According to the Takings Clause of the U.S. Constitution, “private property [cannot] be taken for public use, without just compensation.” Comer filed suit in the Court of Claims—a court established specifically to hear monetary cases against the government—arguing that the military flights had rendered the Causbys’ property uninhabitable, thereby constituting a taking.

The Court of Claims sided with the Causbys. The government, fearing the ramifications this precedent could have for other military airfields, appealed to the U.S. Supreme Court. In May 1946, after contentious debate, the justices ruled 5-2 in favor of the Causbys.

At the time, the laws regulating air travel were still murky. The ancient legal maxim of cujus est solum ejus usque ad coelum—essentially, whoever owns the land also owns the sky above it—had been superseded by the Air Commerce Act of 1926, which declared the air free.

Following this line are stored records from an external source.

(** * The board stitcher of SasaSight, verified against its specification

    A shallow embedding of the class [BoardStitcher] (the stitcher.ts of
    apps/web/src/lib/mapping, as carried in
    apps/web/src/lib/camera/useCamera.ts): frame ingestion, edge-correlation
    overlap detection, composition sizing and drawing, content cropping and
    the progress / quality queries, followed by the properties the
    specification states about them.

    Conventions of the embedding:
    - a JavaScript [number] that carries a fraction (quality, correlation
      score, progress, drawing coordinates) is a binary64 float, the kernel's
      primitive [float]; its operations are the IEEE operations JavaScript
      performs;
    - a [number] that is an integer by construction (array lengths and
      indexes, pixel bytes, canvas dimensions, loop counters) is a [Z]; such
      values stay far below 2^53, where binary64 arithmetic on integers is
      exact, and they are injected into [float] with [Number.ofZ] wherever
      the code mixes them with fractions;
    - the canvas sizes, which only ever involve halves of integers, are
      exact rationals ([Q]);
    - a thrown exception (for the [async] method [stitch], a rejected
      promise) is the [Throw] case of [completion];
    - the browser (canvas creation and rasterisation) is a parameter of
      [stitch]; what it draws is kept as the stream of commands issued;
      what it refuses is thrown: [getImageData] on a rectangle with an
      empty side, [drawImage] of a canvas with an empty side. *)

From Stdlib Require Import String ZArith List Bool Lia Floats QArith Qround Lqa.
From Stdlib Require Uint63.
Import ListNotations.
Set Warnings "-inexact-float".

(** * Binary64 numbers *)

Module Number.
Open Scope Z_scope.

(** An integer as a number; exact for magnitudes below 2^53. *)
Definition ofZ (z : Z) : float :=
  if z <? 0 then (- of_uint63 (Uint63.of_Z (- z)))%float
  else of_uint63 (Uint63.of_Z z).

(** [Math.min] on two numbers: NaN if either is NaN, and -0 below +0. *)
Definition Math_min (a b : float) : float :=
  if is_nan a || is_nan b then nan
  else if (a <? b)%float then a
  else if (b <? a)%float then b
  else if get_sign a then a else b.

(** [m * 2^e] rounded to the nearest integer, ties to even. *)
Definition roundHalfEven (m : positive) (e : Z) : Z :=
  if 0 <=? e then Z.pos m * 2 ^ e
  else
    let d := 2 ^ (- e) in
    let q := Z.pos m / d in
    let r := Z.pos m mod d in
    match 2 * r ?= d with
    | Lt => q
    | Gt => q + 1
    | Eq => if Z.even q then q else q + 1
    end.

(** The conversion a [Uint8ClampedArray] applies to a stored number
    (ToUint8Clamp): NaN becomes 0, the value is clamped to [0, 255] and
    rounded to the nearest integer, ties to even. *)
Definition toUint8Clamp (x : float) : Z :=
  match Prim2SF x with
  | S754_nan => 0
  | S754_zero _ => 0
  | S754_infinity s => if s then 0 else 255
  | S754_finite true _ _ => 0
  | S754_finite false m e => Z.min 255 (Z.max 0 (roundHalfEven m e))
  end.

End Number.

(** * Exceptions *)

Inductive JsError : Type :=
| Error (message : string)
| TypeError
| DOMException (name : string).

Inductive completion (A : Type) : Type :=
| Return (a : A)
| Throw (e : JsError).
Arguments Return {A} a.
Arguments Throw {A} e.

Definition bind {A B : Type} (c : completion A) (k : A -> completion B)
  : completion B :=
  match c with
  | Return a => k a
  | Throw e => Throw e
  end.

Notation "x <- c ;; k" := (bind c (fun x => k))
  (at level 61, c at next level, right associativity).

(** * Arrays and loops *)

Open Scope Z_scope.

(** [a[i]]: [None] stands for [undefined], the value of an index out of
    range (negative ones included). *)
Definition js_get {A : Type} (a : list A) (i : Z) : option A :=
  if i <? 0 then None else nth_error a (Z.to_nat i).

(** [a[i] = v] on a typed array: a store out of range is ignored. *)
Fixpoint store_nat {A : Type} (a : list A) (i : nat) (v : A) : list A :=
  match a, i with
  | [], _ => []
  | _ :: a', O => v :: a'
  | x :: a', S i' => x :: store_nat a' i' v
  end.

Definition js_set {A : Type} (a : list A) (i : Z) (v : A) : list A :=
  if i <? 0 then a else store_nat a (Z.to_nat i) v.

Definition len {A : Type} (a : list A) : Z := Z.of_nat (length a).

(** [for (let i = a; i < b; i++) body]: [forFrom a (Z.to_nat (b - a))]. *)
Fixpoint forFrom {S : Type} (i : Z) (n : nat) (body : Z -> S -> S) (s : S) : S :=
  match n with
  | O => s
  | Datatypes.S n' => forFrom (i + 1) n' body (body i s)
  end.

Definition forRange {S : Type} (a b : Z) (body : Z -> S -> S) (s : S) : S :=
  forFrom a (Z.to_nat (b - a)) body s.

(** The same loop when its body reads [arr[i]]: the elements of [arr] from
    index [i] on are handed to the body with their index. *)
Fixpoint forEachFrom {A S : Type} (i : Z) (arr : list A)
    (body : Z -> A -> S -> S) (s : S) : S :=
  match arr with
  | [] => s
  | a :: arr' => forEachFrom (i + 1) arr' body (body i a s)
  end.

(** * The canvas, as the stitcher observes it *)

Module Canvas.

Record t : Type := mk {
  width : Z;
  height : Z;
  (** whether [getContext('2d')] yields a context *)
  has2d : bool;
  (** RGBA bytes, row-major: what [getImageData(0, 0, width, height).data] holds *)
  pixels : list Z
}.

(** [ctx.getImageData(0, 0, canvas.width, canvas.height).data]; a source
    rectangle with a zero side is an [IndexSizeError]. *)
Definition getImageData (c : t) : completion (list Z) :=
  if (width c =? 0) || (height c =? 0)
  then Throw (DOMException "IndexSizeError")
  else Return (pixels c).

(** A canvas a browser can hold: sides within the range of the reflected
    [unsigned long] attributes, four bytes per pixel. *)
Definition wf (c : t) : Prop :=
  0 < width c < 2 ^ 31 /\ 0 < height c < 2 ^ 31 /\
  len (pixels c) = 4 * (width c * height c) /\
  Forall (fun v => 0 <= v <= 255) (pixels c).

(** A canvas whose pixels can be read: it has a context and no empty side. *)
Definition readable (c : t) : Prop :=
  has2d c = true /\ 0 < width c /\ 0 < height c < 2 ^ 31.

End Canvas.

Module ImageData.
Record t : Type := mk { width : Z; height : Z; data : list Z }.
End ImageData.

(** * Data model *)

Module StitchFrame.
Record t : Type := mk {
  id : string;
  index : Z;
  canvas : Canvas.t;
  imageData : ImageData.t;
  timestamp : float;
  quality : float
}.
End StitchFrame.

Module OverlapRegion.
Record t : Type := mk {
  frame1Id : string;
  frame2Id : string;
  x : Z;
  y : Z;
  width : Z;
  height : Z;
  confidence : float
}.
End OverlapRegion.

Module Transform.
Record t : Type := mk { tx : float; ty : float; scale : float }.
End Transform.

(** [Map<string, Transform>]: insertion-ordered, [set] on a present key
    replaces its value in place. *)
Fixpoint map_set {V : Type} (m : list (string * V)) (k : string) (v : V)
  : list (string * V) :=
  match m with
  | [] => [(k, v)]
  | (k', v') :: m' =>
      if String.eqb k' k then (k, v) :: m' else (k', v') :: map_set m' k v
  end.

(** * The 2D context, as a command stream *)

Inductive FillStyle : Type :=
| Color (css : string)
| LinearGradient (x0 y0 x1 y1 : float) (stops : list (float * string)).

Inductive DrawCmd : Type :=
| SetGlobalAlpha (a : float)
| SetFillStyle (s : FillStyle)
| FillRect (x y w h : float)
| DrawImage (image : Canvas.t) (dx dy : float)
| DrawImageCrop (image : Canvas.t) (sx sy sw sh dx dy dw dh : float)
| Save
| Restore.

(** The browser: [createCanvas w h] is [document.createElement('canvas')]
    followed by the assignment of [w] and [h] to its width and height;
    [rasterize c cmds] is the pixel content of [c] after the commands. *)
Record Browser : Type := {
  createCanvas : Q -> Q -> Canvas.t;
  rasterize : Canvas.t -> list DrawCmd -> list Z
}.

Definition paint (b : Browser) (c : Canvas.t) (cmds : list DrawCmd) : Canvas.t :=
  Canvas.mk (Canvas.width c) (Canvas.height c) (Canvas.has2d c) (rasterize b c cmds).

(** [ctx.drawImage(image, dx, dy)] with a canvas as the image: the image
    is checked first, and a canvas with an empty side is an
    [InvalidStateError]; otherwise the command is issued. *)
Definition drawImage (image : Canvas.t) (dx dy : float) : completion DrawCmd :=
  if (Canvas.width image =? 0)%Z || (Canvas.height image =? 0)%Z
  then Throw (DOMException "InvalidStateError")
  else Return (DrawImage image dx dy).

Meanwhile, the Civil Aeronautics Authority, a predecessor of the Federal Aviation Administration, had claimed all airspace above 500 feet—the minimum altitude for daylight flying—as public domain.

William O. Douglas was assigned to write the majority opinion for United States v. Causby. At 47, Douglas was the youngest justice on the court, and he was a prolific if mercurial scholar “who was better known for speed than for meticulousness,” according to author Stuart Banner in Who Owns the Sky? His colleagues expected him to craft a narrow opinion, but for reasons still opaque today, Douglas issued an opinion that revolutionized the regulation of air travel.

Instead of limiting the Causbys’ claim to the taking of their land, Douglas extended it to the air above their property. “We have said that the airspace is a public highway,” he wrote. “Yet it is obvious that if the landowner is to have full enjoyment of the land, he must have exclusive control of the immediate reaches of the enveloping atmosphere. Otherwise, buildings could not be erected, trees could not be planted, and even fences could not be run.”

A New York Times headline crowed, “Chickens Upheld in Plane Decision.” The Causbys ultimately were awarded $1,060 for the decline in the value of their land, plus $375 for the dead poultry. Douglas’ opinion didn’t set any boundaries for how high a landowner’s airspace extended. “We need not determine at this time what those precise limits are,” he wrote.

Eventually, a consensus was reached in disputes between property owners and airports: Each case would be decided on the basis of what circumstances applied where the issue arose. But the exact parameters of Douglas’ “precise limits” were never established. That could be a problem for drone operators in the future. And it’s going to force them to grapple with constitutional law fashioned before the dawn of unmanned flight.